America's leading brewer has launched Jack's Pumpkin Spice Ale as the first in a series of four seasonal draught beers designed to offer a new solution to the nation's shrinking beer market.
It will do this by attempting to tap into the one of the few areas of the US beer market that have shown decent growth - small-time speciality craft beers.
Jack's Pumpkin Spice Ale will be sold under Anheuser's Michelob brand and will be available until mid-December. A winter brew will then be launched in January, followed by a spring brew in April and a summer brew in July.
"Brewing seasonal beers allows us to stay close to our roots," said Florian Kuplent, brewmaster at Anheuser Busch. "Most of the brewmasters here at Anheuser Busch got started by making their own beers and this is a good demonstration of how a passion rooted in experimentation has grown."
Kuplent then launched into 'the science bit', explaining how the pumpkin ale was made with the "finest two-row and caramel malts and the choicest Hallertau and Tettnang hops".

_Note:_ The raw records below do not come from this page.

(** * Execution-span instrumentation and validation engine

    A shallow embedding of [src/execution/types.ts], [spans.ts],
    [validator.ts], [context.ts] and the two operation wrappers of
    [instrumented-sdk.ts], followed by the properties proved about them.

    Conventions of the embedding:
    - a JavaScript string is its sequence of UTF-16 code units ([list N]);
    - [string | null] is [option]; a TypeScript union of literals is an
      inductive type;
    - [randomUUID()] and [new Date().toISOString()] read the environment: the
      [World] holds the two oracles and how far each has been read;
    - a [Map] is a [gmap]; an array is a [list], updated by index;
    - a method of [ExecutionContext] takes the object and returns its new
      state; a thrown exception is an [Abrupt] completion. *)

From Stdlib Require Import Strings.String Strings.Ascii NArith Decimal.
From stdpp Require Import base option list gmap.

Set Default Proof Using "Type".

(* ===================================================================== *)
(** ** JavaScript strings *)
(* ===================================================================== *)

Abbreviation jsstring := (list N).

(** The code units of an ASCII literal. *)
Fixpoint lit (s : string) : jsstring :=
  match s with
  | EmptyString => []
  | String a s' => N_of_ascii a :: lit s'
  end.
Arguments lit _%_string.

(** The double-quote character, U+0022. *)
Definition dquote : jsstring := [34%N].

Fixpoint digits (d : Decimal.uint) : jsstring :=
  match d with
  | Decimal.Nil => []
  | Decimal.D0 d => 48%N :: digits d
  | Decimal.D1 d => 49%N :: digits d
  | Decimal.D2 d => 50%N :: digits d
  | Decimal.D3 d => 51%N :: digits d
  | Decimal.D4 d => 52%N :: digits d
  | Decimal.D5 d => 53%N :: digits d
  | Decimal.D6 d => 54%N :: digits d
  | Decimal.D7 d => 55%N :: digits d
  | Decimal.D8 d => 56%N :: digits d
  | Decimal.D9 d => 57%N :: digits d
  end.

(** [`${n}`] for an array length [n]. *)
Definition String_of_nat (n : nat) : jsstring := digits (Nat.to_uint n).

(** ECMAScript WhiteSpace and LineTerminator code points, the ones
    [String.prototype.trim] strips. *)
Definition isWhiteSpace (c : N) : bool :=
  ((c =? 9) || (c =? 10) || (c =? 11) || (c =? 12) || (c =? 13) || (c =? 32)
   || (c =? 160) || (c =? 5760) || ((8192 <=? c) && (c <=? 8202))
   || (c =? 8232) || (c =? 8233) || (c =? 8239) || (c =? 8287)
   || (c =? 12288) || (c =? 65279))%N.

Fixpoint trimStart (s : jsstring) : jsstring :=
  match s with
  | [] => []
  | c :: s' => if isWhiteSpace c then trimStart s' else s
  end.

Definition trimEnd (s : jsstring) : jsstring := reverse (trimStart (reverse s)).

Definition trim (s : jsstring) : jsstring := trimEnd (trimStart s).

(** Truthiness of a string: only the empty string is falsy. *)
Definition truthy (s : jsstring) : bool :=
  match s with [] => false | _ :: _ => true end.

(** [!s || s.trim() === ''] *)
Definition blank (s : jsstring) : bool :=
  negb (truthy s) || bool_decide (trim s = []).

(* ===================================================================== *)
(** ** types.ts *)
(* ===================================================================== *)

Inductive SpanType := core | repo | agent.
Inductive SpanStatus := running | completed | failed.
Inductive EvidenceType := id_evidence | hash_evidence | uri_evidence.

Global Instance SpanType_eq_dec : EqDecision SpanType.
Proof. solve_decision. Defined.
Global Instance SpanStatus_eq_dec : EqDecision SpanStatus.
Proof. solve_decision. Defined.

(** A value the engine never looks into ([unknown]): artifact content and
    span metadata. *)
#[warning="-register-all"]
Inductive JsValue :=
| JsNull
| JsBool (b : bool)
| JsNumber (z : Z)
| JsString (s : jsstring)
| JsArray (items : list JsValue)
| JsObject (fields : list (jsstring * JsValue)).

Module SpanArtifact.
Record t := mk {
  id : jsstring;
  type : jsstring;
  name : jsstring;
  content : JsValue;
  produced_at : jsstring;
}.
End SpanArtifact.

Module SpanEvidence.
Record t := mk {
  type : EvidenceType;
  value : jsstring;
  description : jsstring;
}.
End SpanEvidence.

(** [ExecutionSpan], with the fields [RepoSpan] and [AgentSpan] add: an object
    that lacks one of them has [None] there. *)
Record ExecutionSpan := {
  span_id : jsstring;
  parent_span_id : option jsstring;
  type : SpanType;
  name : jsstring;
  repo_name : option jsstring;
  agent_name : option jsstring;
  operation : option jsstring;
  status : SpanStatus;
  start_time : jsstring;
  end_time : option jsstring;
  artifacts : list SpanArtifact.t;
  evidence : list SpanEvidence.t;
  failure_reasons : list jsstring;
  metadata : gmap jsstring JsValue;
}.

Module ValidationFailure.
Record t := mk {
  span_id : jsstring;
  rule : jsstring;
  message : jsstring;
}.
End ValidationFailure.

Module CoreExecutionResult.
Record t (R : Type) := mk {
  success : bool;
  core_span_id : jsstring;
  execution_graph : list ExecutionSpan;
  validation_failures : list ValidationFailure.t;
  failure_reasons : list jsstring;
  result : R;
}.
Arguments mk {R}.
Arguments success {R}.
Arguments core_span_id {R}.
Arguments execution_graph {R}.
Arguments validation_failures {R}.
Arguments failure_reasons {R}.
Arguments result {R}.
End CoreExecutionResult.

Module InvocationContext.
Record t := mk {
  parent_span_id : jsstring;
  core_span_id : jsstring;
}.
End InvocationContext.

(* ===================================================================== *)
(** ** The environment, exceptions, and the monad of the code *)
(* ===================================================================== *)

(** What a [catch] clause receives: an [Error] object with its message; any
    other value for which [String(...)] returns, with that rendering; or any
    other value for which [String(...)] itself throws, with what it throws
    (for an object without [toString] and [valueOf], a [TypeError]). *)
Inductive Thrown :=
| ErrorObject (message : jsstring)
| NonError (rendering : jsstring)
| Unrenderable (raised : Thrown).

The idea of going back to the roots seems like a good one, despite the inevitable criticism it will receive from speciality players.

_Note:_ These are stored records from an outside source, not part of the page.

(** The same files, the last one not well-formed XML. *)
Definition parse_bad (file_location : string) : result Element :=
  if decide (file_location = "data/huric_modern/b.xml")
  then Err (Exception ["not well-formed (invalid token)"])
  else parse_all file_location.

(** Environments of the writer: every path can be opened; no path can,
    the output directories being missing. *)
Definition every_open (path : string) : option exn := None.
Definition no_directory (path : string) : option exn :=
  Some (OSError ["No such file or directory"; path]).

(** A row-set of one row with a newline inside its FORM. *)
Definition broken_form_rows : list (list string) :=
  [["1"; "a" +:+ newline +:+ "b"]].

End Cases.

(** ** Reading a tab-separated file back *)

(** Whether a character occurs in a string. *)
Fixpoint has_char (c : ascii) (s : string) : bool :=
  match s with
  | EmptyString => false
  | String a s' => if decide (a = c) then true else has_char c s'
  end.

(** The pieces of a string between the occurrences of a character, as
    [s.split(c)] gives them. *)
Fixpoint split_on (c : ascii) (s : string) : list string :=
  match s with
  | EmptyString => [""]
  | String a s' =>
      if decide (a = c) then "" :: split_on c s'
      else match split_on c s' with
           | [] => [String a ""]
           | piece :: pieces => String a piece :: pieces
           end
  end.

(** The blocks of a list of lines, each block ended by an empty line. *)
Fixpoint blocks (ls : list string) : list (list string) :=
  match ls with
  | [] => []
  | l :: ls' =>
      if decide (l = "") then [] :: blocks ls'
      else match blocks ls' with
           | [] => [[l]]
           | block :: rest => (l :: block) :: rest
           end
  end.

Volume declines across the market and higher costs sent Anheuser's profits tumbling by almost 18 per cent in the first half of 2005, and the group recently predicted full-year profits to drop below those of 2004.
Yet, more than 1300 small-time craft brewers in the US have continued to grow, despite only holding four per cent of the national beer market.
"The craft beer industry is on fire with consumers, gaining seven per cent growth in 2004 and easily surpassing large brewers, imports, wine and liquor," said Paul Gatza, director of the Brewers Association of America, at a conference.
Anheuser has already begun reacting to this by positioning its new Budweiser Select as a "new kind of beer" using two row and roasted speciality malts for a rich colour, as well as a blend of domestic and imported hops to create a clean, crisp taste.
The segment for premium craft and imported beers edged up its market share at the same time as increasing prices by two per cent during the two weeks before this year's Memorial Day Weekend.
Anheuser, which controls about half of the US beer market, and rival SABMiller have also focused strongly on low-calorie 'light' brands to help drive sales in today's increasingly health-conscious world.
The long-term question is whether the US beer market can recover lost volume or whether brewers must accept a smaller market, largely due to rising consumption of spirits and wine.
A similar question currently hangs over a number of Western European beer markets, where, in recognition, Carlsberg has just announced it is likely to close around half its breweries within a decade.